Would the Founders Remake America?

I wrote the following article for Human Events.

“At these moments, America has carried on not simply because of the skill or vision of those in high office, but because We the People have remained faithful to the ideals of our forebears, and true to our founding documents…. Starting today, we must pick ourselves up, dust ourselves off, and begin again the work of remaking America.”

Barack Obama delivered these magnificently eloquent yet baneful and inaccurate statements during his first inaugural address. They are pregnant with historical fallacies and present Americans with a clear question that must be answered in the next four years: does America need to be “remade?” And, as a corollary, would Americans remain “true to our founding documents” by following Obama’s advice? It certainly is not, as he suggests, the tradition of our “forebears,” men like George Washington, Thomas Jefferson, and John Adams or any other man from the founding generation, and they would not support “remaking” America by spitting on the Constitution or ignoring it entirely. The Constitution limits the power of government, and those limits cannot and should not be ignored by either the government or the American public.

The most troubling and damaging fallacy of his first inaugural rests in his apparent belief that the Founding Fathers were romantic, egalitarian, utopian, centralizers bent on “creating” something “new” in the founding documents of the United States. Many Americans have seemingly subscribed to this interpretation of history. They don’t realize that Jefferson copied much of the Declaration of Independence from fellow Virginians George Mason and Richard Henry Lee and his most famous phrase, “that all men are created equal, that they are endowed by their Creator with certain unalienable rights, that among these are Life, Liberty, and the pursuit of Happiness…” was simply a shortened version of Mason’s “all men are by nature equally free and independent, and have certain inherent rights…namely the enjoyment of life and liberty, with the means of acquiring and possessing property, and pursuing and maintaining happiness and safety.” And, of course, all Americans in the founding generation recognized the maxim that the right to “life, liberty, and property” originated in the ancient constitutions of England, including the Magna Carta of 1215 and the English Bill of Rights of 1689 and were best articulated by the British philosopher John Locke. Jefferson himself stated that the Declaration was not a statement of “new principles, or new arguments.” It was the English tradition applied to American circumstances.

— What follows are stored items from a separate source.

Lemma poll_create_block_write_ok added id block dm dm' p :
  dm_inv added dm -> Z.of_nat (length (block_data block)) < 2 ^ 63 ->
  poll_create_block_write id block dm = Ret (dm', p) ->
  dm_inv added dm' /\ forall j, p = Ready (Ok j) -> job_ok added j.
Proof.
  intros Hinv Hl Hp. unfold poll_create_block_write in Hp.
  destruct (dm_is_good_piece id block dm) eqn:Hg; simpl in Hp; [|by injection Hp as <- <-].
  apply (is_good_piece_verified added) in Hg; [|done].
  inv_bind Hp. destruct a as [dm1 q].
  destruct (poll_files_ok added _ _ _ _ _ Hinv Ha) as (Hinv1 & _ & _ & _ & Hids).
  destruct q as [[files|e]|].
  - destruct (Hids files eq_refl) as [Hne Htor].
    assert (forall parts, write_fragments (block_data block) 0 files = Ret parts ->
      job_ok added (BJ_Write (BW_Overlap id (block_metadata block) parts))) as Hparts.
    { intros parts Hw. destruct (write_fragments_ok _ _ _ _ Hw Hl) as [Hlen Hok].
      split; [|done]. intros ->. by destruct files. }
    destruct files as [|[w f] [|f2 files]]; [done| |].
    + injection Hp as <- <-. split; [done|]. intros j [= <-].
      apply Forall_inv in Htor. simpl in *. by rewrite Htor.
    + inv_bind Hp. injection Hp as <- <-. split; [done|]. intros j [= <-]. by apply Hparts.
  - by injection Hp as <- <-.
  - injection Hp as <- <-. split; [|done]. by apply dm_inv_push.
Qed.

Lemma poll_create_block_read_ok added id meta dm dm' p :
  dm_inv added dm -> poll_create_block_read id meta dm = Ret (dm', p) ->
  dm_inv added dm' /\ forall j, p = Ready (Ok j) -> job_ok added j.
Proof.
  intros Hinv Hp. unfold poll_create_block_read in Hp. inv_bind Hp. destruct a as [dm1 q].
  destruct (poll_files_ok added _ _ _ _ _ Hinv Ha) as (Hinv1 & _).
  destruct q as [[[|[w f] [|f2 files]]|e]|]; injection Hp as <- <-; (split; [|by intros ? [= <-]]);
    try done. by apply dm_inv_push.
Qed.

(** *** Polling jobs *)

Lemma write_step_same st fs (w : BlockFileWrite File) fs' w' p :
  write_step st fs w = Ret (fs', w', p) ->
  bfw_block w' = bfw_block w /\ bf_id (bfw_file w') = bf_id (bfw_file w) /\
  (part_ok w -> part_ok w').
Proof.
  unfold write_step. intros Hs. inv_bind Hs.
  destruct (poll_write_block fs _ _) as [[fs1 f1] [[n|e]|]] eqn:Ew;
    [|by injection Hs as <- <- <-..].
  inv_bind Hs. apply write_count in Ew. rewrite (slice_length _ _ _ _ Ha) in Ew.
  apply slice_Ret in Ha as (? & ? & _).
  assert (part_ok w -> 0 <= a0 <= Z.of_nat (length (bfw_block w))) as Hle.
  { intros [? ?]. simpl in Ha0. rewrite checked_in_range in Ha0 by (unfold in_range; lia).
    injection Ha0 as <-. lia. }
  case_match; injection Hs as <- <- <-; (split_and!; [done..|]);
    intros Hp; (split; [by apply Hle|apply Hp]).
Qed.

Lemma BlockFileWrite_poll_same fs (w : BlockFileWrite File) fs' w' p :
  BlockFileWrite_poll fs w = Ret (fs', w', p) ->
  bfw_block w' = bfw_block w /\ bf_id (bfw_file w') = bf_id (bfw_file w) /\
  (part_ok w -> part_ok w').
Proof.
  unfold BlockFileWrite_poll. intros Hp. destruct (bfw_state w).
  - destruct (poll_seek fs _ _) as [[fs1 f1] [[n|e]|]];
      [|by injection Hp as <- <- <-..]. by apply write_step_same in Hp.
  - by apply write_step_same in Hp.
  - by injection Hp as <- <- <-.
Qed.

Lemma poll_writes_ok fs ready (ws : list (BlockFileWrite File)) fs' ws' ready' :
  poll_parts BlockFileWrite_poll fs ready ws = Ret (fs', ws', ready') ->
  length ws' = length ws /\ (Forall part_ok ws -> Forall part_ok ws').
Proof.
  revert fs ready fs' ws' ready'. induction ws as [|w ws IH]; cbn [poll_parts];
    intros fs ready fs' ws' ready' Hp; [by injection Hp as <- <- <-|].
  inv_bind Hp. destruct a as [[fs1 w1] p]. inv_bind Hp. destruct a as [[fs2 ws2] r2].
  injection Hp as <- <- <-. apply IH in Ha0 as [Hl Hok].
  apply BlockFileWrite_poll_same in Ha as (_ & _ & Hw). split; [simpl; lia|].
  intros Hall. inversion Hall; subst. constructor; auto.
Qed.

Lemma BlockJob_poll_ok added fs (j : BlockJob File) fs' j' p :
  job_ok (Hasher := Hasher) added j -> BlockJob_poll fs j = Ret (fs', j', p) -> job_ok added j'.
Proof.
  intros Hj Hp. destruct j as [[m r|t m rs]|[m w|t m ws]]; cbn [BlockJob_poll] in Hp; inv_bind Hp.
  - destruct a as [[fs1 r1] q]. by injection Hp as <- <- <-.
  - destruct a as [[fs1 r1] q]. by injection Hp as <- <- <-.
  - destruct a as [[fs1 w1] q]. injection Hp as <- <- <-.
    apply BlockFileWrite_poll_same in Ha as (Hb & Hi & _). simpl in *. by rewrite Hb, Hi.
  - destruct a as [[fs1 ws1] q]. injection Hp as <- <- <-.
    apply poll_writes_ok in Ha as [Hl Hok]. destruct Hj as [Hne Hall]. split; [|auto].
    intros ->. by destruct ws.
Qed.

Lemma finalize_block_ok added (j : BlockJob File) dm dm' msg :
  dm_inv added dm -> job_ok added j -> finalize_block j dm = (dm', msg) ->
  dm_inv added dm' /\ msg_ok added msg.
Proof.
  intros [Ht Hq Hj] Hok Hf. unfold finalize_block in Hf.
  destruct j as [[m r|t m rs]|[m w|t m ws]]; cbn [BlockJob_finalize] in Hf.
  - simpl in Hf. injection Hf as <- <-. split; [by split|]. by case_match.
  - simpl in Hf. destruct (finalize_reads _ _ _ _) as [[v b] fl]. injection Hf as <- <-.
    split; [by split|]. by destruct v.
  - simpl in Hf. injection Hf as <- <-. split; [by split|]. by destruct (_ =? _).
  - simpl in Hok. destruct Hok as [Hne Hall]. destruct ws as [|w ws]; [done|].
    inversion Hall as [|? ? [? ?] _]; subst. simpl in Hf.
    rewrite usize_not_large in Hf by lia. simpl in Hf.
    rewrite finalize_writes_invalid in Hf. injection Hf as <- <-. by split.
Qed.

(** *** [poll] *)

Lemma poll_active_ok added n dm dm' r :
  dm_inv added dm -> poll_active n dm = Ret (dm', r) ->
  dm_inv added dm' /\ forall msg, r = Some msg -> msg_ok added msg.
Proof.
  revert dm. induction n as [|i IH]; cbn [poll_active]; intros dm Hinv Hp;
    [by injection Hp as <- <-|].
  inv_bind Hp. destruct a as [j rest]. inv_bind Hp. destruct a as [[fs j'] p].
  destruct (swap_remove _ _) as [[j0 rest0]|] eqn:Es; [|done]. injection Ha as -> ->.
  apply swap_remove_Permutation in Es. destruct Hinv as [Ht Hq Hj].
  rewrite Es in Hj. inversion Hj as [|? ? Hj1 Hrest]; subst.
  assert (job_ok added j') as Hj' by (by eapply BlockJob_poll_ok).
  destruct (is_pending p).
  - eapply IH; [|exact Hp]. split; [done..|]. simpl. by apply Forall_app_2; [|constructor].
  - destruct (finalize_block j' _) as [dm1 msg] eqn:Ef. injection Hp as <- <-.
    eapply finalize_block_ok in Ef as [? ?]; [|by split|done]. split; [done|].
    by intros ? [= <-].
Qed.

Lemma poll_queue_ok added q dm dm' r :
  dm_inv added dm -> Forall (event_ok added) q ->
  poll_queue (FsError := FsError) q dm = Ret (dm', r) ->
  dm_inv added dm' /\ forall msg, r = Some (Ready (Ok msg)) -> msg_ok added msg.
Proof.
  intros Hinv Hq. revert dm Hinv. induction Hq as [|m q Hm Hq IH]; cbn [poll_queue];
    intros dm Hinv Hp; [by injection Hp as <- <-|].
  assert (dm_inv added (dm_with_queue q dm)) as Hinv1 by (destruct Hinv; by split).
  assert (forall j dm1, dm_inv added dm1 -> job_ok added j ->
    dm_inv added (dm_with_active (active_blocks dm1 ++ [j]) dm1)) as Hpush.
  { intros j dm1 [? ? ?] Hj. split; [done..|]. simpl. by apply Forall_app_2; [|constructor]. }
  destruct m as [id meta|id|id dest|id|id meta|id block].
  - destruct (decide _); [injection Hp as <- <-; split; [done|by intros ? [= <-]]|].
    inv_bind Hp. injection Hp as <- <-. split; [|by intros ? [= <-]].
    apply TorrentFile_new_ids in Ha as [Hmeta Hids].
    destruct Hinv1 as [Ht ? ?]. split; [|done..]. apply map_Forall_insert_2; [|done].
    split; [by rewrite Hmeta|done].
  - unfold dm_remove_torrent in Hp. destruct (_ !! id); injection Hp as <- <-;
      (split; [|by intros ? [= <-]]); [|done].
    destruct Hinv1 as [Ht ? ?]. split; [|done..]. by apply map_Forall_delete.
  - by apply IH in Hp.
  - by apply IH in Hp.
  - inv_bind Hp. destruct a as [dm1 p].
    apply (poll_create_block_read_ok added) in Ha as [Hinv2 Hj]; [|done].
    destruct p as [[j|e]|]; [|injection Hp as <- <-; split; [done|by intros ? [= <-]]..].
    eapply IH; [|exact Hp]. auto.
  - inv_bind Hp. destruct a as [dm1 p].
    apply (poll_create_block_write_ok added) in Ha as [Hinv2 Hj]; [|done..].
    destruct p as [[j|e]|]; [|injection Hp as <- <-; split; [done|by intros ? [= <-]]..].
    eapply IH; [|exact Hp]. auto.
Qed.

Lemma DiskManager_poll_ok added fuel dm dm' r :
  dm_inv added dm -> DiskManager_poll fuel dm = Ret (Some (dm', r)) ->
  dm_inv added dm' /\ forall msg, r = Ready (Ok msg) -> msg_ok added msg.
Proof.
  revert dm. induction fuel as [|fuel IH]; cbn [DiskManager_poll]; intros dm Hinv Hp; [done|].
  inv_bind Hp. destruct a as [dm1 r1].
  apply (poll_active_ok added) in Ha as [Hinv1 Hm1]; [|done].
  destruct r1 as [msg|].
  - injection Hp as <- <-. split; [done|]. intros ? [= <-]. auto.
  - inv_bind Hp. destruct a as [dm2 r2].
    apply (poll_queue_ok added) in Ha as [Hinv2 Hm2]; [|done|apply Hinv1].
    destruct r2 as [p|].
    + injection Hp as <- <-. split; [done|]. intros msg ->. auto.
    + case_bool_decide; [by injection Hp as <- <-|]. by eapply IH.
Qed.

Lemma dm_reach_inv fs capacity added dm : dm_reach fs capacity added dm -> dm_inv added dm.
Proof.
  induction 1.
  - split; [apply map_Forall_empty|constructor..].
  - apply dm_inv_push; [left|]. eapply dm_inv_mono; [|done]. by intros x Hx; right.
  - by apply dm_inv_push.
  - by apply dm_inv_push.
  - by apply dm_inv_push.
  - unfold dm_remove_torrent. case_match; [|done]. destruct IHdm_reach. split; [|done..].
    by apply map_Forall_delete.
  - by eapply DiskManager_poll_ok.
Qed.

(** *** Blocks of one file, and a prompt file system *)

Lemma poll_files_open id t m e w dm fs' f :
  dm_torrents dm !! id = Some t -> files_for_block t m = Ret (Ok [(e, w)]) ->
  lru_get (file_cache dm) (fe_id e) = None ->
  poll_open_file (file_system dm) (fe_path e) = (fs', Ready (Ok f)) ->
  poll_files id m dm =
  Ret (dm_with_fs fs' (dm_with_cache
         (lru_insert (lru_remove (file_cache dm) (fe_id e)).1 (fe_id e) (FS_Busy w)) dm),
       Ready (Ok [(w, BlockFile_new (fe_id e) f)])).
Proof.
  intros Ht Hf Hc Ho. unfold poll_files. rewrite Ht, Hf, bind_ret. cbn [acquire_files].
  rewrite <- lru_remove_get in Hc.
  destruct (lru_remove (file_cache dm) (fe_id e)) as [c [st|]]; simpl in Hc; [done|].
  rewrite Ho. done.
Qed.

Lemma poll_files_cached id t m e w dm f :
  dm_torrents dm !! id = Some t -> files_for_block t m = Ret (Ok [(e, w)]) ->
  lru_get (file_cache dm) (fe_id e) = Some (FS_Ready f) ->
  poll_files id m dm =
  Ret (dm_with_cache
         (lru_insert (lru_remove (file_cache dm) (fe_id e)).1 (fe_id e) (FS_Busy w)) dm,
       Ready (Ok [(w, BlockFile_new (fe_id e) f)])).
Proof.
  intros Ht Hf Hc. unfold poll_files. rewrite Ht, Hf, bind_ret. cbn [acquire_files].
  rewrite <- lru_remove_get in Hc.
  destruct (lru_remove (file_cache dm) (fe_id e)) as [c [st|]]; simpl in Hc; [|done].
  by injection Hc as ->.
Qed.

Lemma write_prompt path fs id f data off :
  prompt (length data) path -> 0 <= off -> Z.of_nat (length data) < 2 ^ 63 ->
  let window := FileWindow_new off (Z.of_nat (length data)) in
  exists fs' f',
    BlockFileWrite_poll fs (BlockFileWrite_new (BlockFile_new id f) data window) =
      Ret (fs', mkBlockFileWrite (BlockFile_new id f') (Z.of_nat (length data)) data window
             BS_Ready, Ready (Ok tt)) /\
    window_bytes fs' f' window (Z.of_nat (length data)) = data /\
    file_data fs' f' = overwrite (Z.to_nat off) data (file_data fs f).
Proof.
  intros [_ Hseek Hwrite _] Ho Hl window. set (w0 := BlockFileWrite_new _ _ _).
  destruct (Hseek fs f off) as (fs1 & f1 & p & Hs).
  destruct (Hwrite fs1 f1 data eq_refl) as (fs2 & f2 & Hw).
  assert (BlockFileWrite_poll fs w0 = Ret (fs2, mkBlockFileWrite (BlockFile_new id f2)
    (Z.of_nat (length data)) data window BS_Ready, Ready (Ok tt))) as Hp.
  { unfold BlockFileWrite_poll. simpl. rewrite Hs. unfold write_step. simpl.
    rewrite slice_ok, bind_ret by lia. rewrite drop_0, take_ge by lia. rewrite Hw. simpl.
    rewrite checked_in_range, bind_ret by (unfold in_range; lia). simpl.
    by rewrite Z.ltb_irrefl. }
  pose proof (seek_data _ _ _ _ _ _ Hs) as Hd1. pose proof (seek_ok _ _ _ _ _ _ Hs) as Hp1.
  pose proof Hw as (_ & Hd2 & _)%write_ok; [|lia].
  rewrite Hp1, Hd1, take_ge in Hd2 by lia.
  exists fs2, f2. split_and!; [exact Hp| |exact Hd2].
  destruct (write_poll_ok _ _ _ _ _ (ltac:(split_and!; simpl; try done; lia) : write_ok_so_far fs w0)
    Hp ltac:(done) ltac:(done)) as ((_ & _ & _ & _ & _ & Hgood) & _).
  simpl in Hgood. rewrite Hgood. apply take_ge. lia.
Qed.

Additionally, no one in the founding generation would have agreed to the idea that American can be “remade” through extensive centralization in the hands of one individual or even 535 members of Congress. To them, the state governments offered the best protection for the liberty and happiness of the people and were the keystone of the federal government. William Davie of North Carolina, a Revolutionary War hero, member of the Philadelphia Convention of 1787 and proponent of the Constitution, said during the state ratification convention that, “If there were any seeds in this Constitution which might, one day, produce a consolidation, it would, sir, with me, be an insuperable objection, I am so perfectly convinced that so extensive a country as this can never be managed by one consolidated government.” Samuel Huntingdon of Connecticut, a signatory to the Declaration of Independence and governor of his state, argued during the Connecticut ratification convention that, “The history of man clearly shows that it is dangerous to intrust [SIC] the supreme power in the hands of one man,” and he thought that the state governments would “not be endangered by the powers vested by the Constitution in the general government.” He believed in their necessity and rights as sovereign political entities.

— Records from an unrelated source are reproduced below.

(* ===== verification/Handler.v ===== *)
(** * The handler of a connection

    [BitTorrentHandler] of src/src/handler.rs: the state machine of the
    substreams a connection to a peer has open, and the upgrade configuration
    of src/src/proto/mod.rs.  The substreams ([BttStreamSink]), the errors of
    an upgrade and the clock are parameters. *)

From S2P Require Import Prelude Crates Util Message Codec Peer DiskError Events.
Local Open Scope Z_scope.

(** ** Data *)

(** [BitTorrentProtocolConfig] of src/src/proto/mod.rs *)
Record BitTorrentProtocolConfig := mkBitTorrentProtocolConfig { protocol_name : string }.

Definition with_protocol_name (name : string) (c : BitTorrentProtocolConfig) :
    BitTorrentProtocolConfig := {| protocol_name := name |}.

Definition BitTorrentProtocolConfig_default : BitTorrentProtocolConfig :=
  {| protocol_name := "/bittorrent/1.0.0" |}.

(** [protocol_info] *)
Definition protocol_info (c : BitTorrentProtocolConfig) : list string := [protocol_name c].

(** [Framed::new]: the message stream over the socket of a connection *)
Class Framing (Socket Strm : Type) := framed_new : Socket -> PeerWireCodec -> Strm.

(** The upgrade of a connection that a remote opened, and of one that the client
    opened; the futures are ready at once. *)
Definition upgrade_inbound `{Framing Socket Strm} (c : BitTorrentProtocolConfig) (incoming : Socket)
    (info : string) : poll (result Strm io_error) :=
  let codec := PeerWireCodec_default in
  Ready (Ok (framed_new incoming codec)).
Lemma bt_call_pool {UpgrErr} K l b b' :
  bt_call (UpgrErr := UpgrErr) K l b b' -> rtc (step K) (bt_torrents b) (bt_torrents b').
Proof.
  destruct 1 as [b p a ks|b p h|b p|b p|b now m st b' Hm Ha|b now m st b' Hm Ha|b p e|b p
    |b n1 n2 p ev b' Hc Hn].
  - unfold add_address_torrents. destruct (known_peers b !! p) as [[]|]; apply rtc_refl.
  - unfold handshake_known_peer. repeat case_match; apply rtc_refl.
  - unfold choke_peer. pose proof (pstep_choke (Hasher := Hasher) K (bt_torrents b) p) as Hs.
    destruct (pool_choke_remote _ _) as [pool [x|x]]; by apply rtc_once.
  - unfold unchoke_peer. pose proof (pstep_unchoke (Hasher := Hasher) K (bt_torrents b) p) as Hs.
    destruct (pool_unchoke_remote _ _) as [pool [x|x]]; by apply rtc_once.
  - unfold add_leech in Ha. inv_bind Ha. inv_bind Ha. destruct a0 as [pool r].
    apply (add_torrent_pool K) in Ha1; [|done]. destruct r as [[id st']|hs]; by injection Ha as <-.
  - unfold add_seed in Ha. inv_bind Ha. inv_bind Ha. destruct a0 as [pool r].
    apply (add_torrent_pool K) in Ha1; [|done]. destruct r as [[id st']|hs]; by injection Ha as <-.
  - unfold inject_connected. simpl. destruct e as [|addr].
    + destruct (pending_handshakes b !! p); [rewrite send_handshake_pool|]; apply rtc_refl.
    + unfold add_address_torrents. destruct (known_peers b !! p) as [[]|]; apply rtc_refl.
  - apply rtc_once, (pstep_remove_peer (Hasher := Hasher) K (bt_torrents b) p).
  - by eapply inject_node_event_pool.
Qed.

The conviction that America can be “remade” through executive action and consolidation of government is damaging to the American tradition of limited government and jealous maintenance of state authority. Americans have a right to “life, liberty, and property” and, as the founding generation continually emphasized, these rights cannot be abridged by government, particularly a consolidated government in Washington, D.C. Taxes confiscate property, and the more government takes from the private sector the less liberty and independence individual Americans have, thus a violation of the founding documents and the founding principles of the United States. If Obama and the progressives in the modern federal government wish to “remake” America, and they do, they should not cloak their designs in the language of the founding generation. To a man, the Founders would have resisted everything the current government does in the name of the “general welfare” of the “people.” Rather than preserve the “ideas of our forebears,” nationalization, from health care to auto companies to “cap and trade,” destroys liberty, freedom, and independence.

Connecticut native and patriot Oliver Wolcott once said, “Mankind may become corrupt, and give up the cause of freedom; but I believe that love of liberty which prevails among the people of this country will prevent such a direful calamity.” Other members of the founding generation echoed this sentiment. Alexander Hamilton, considered by many to be the American architect of “big government,” thundered during the New York ratification convention: “Sir, can it be supposed that the state will become the oppressors of the people? Will they combine to destroy the liberties and happiness of their fellow citizens, for the sole purpose of involving themselves in ruin? God forbid! The idea, sir, is shocking. It outrages every feeling of humanity, and every dictate of common sense.” This generation could not foresee Americans willingly giving up their liberty or freedom for convenience and security in the name of what Franklin D. Roosevelt called the fear of fear.

The current mess in Washington can be resisted, but it depends on the willingness of the states and the people of the states to grow a backbone.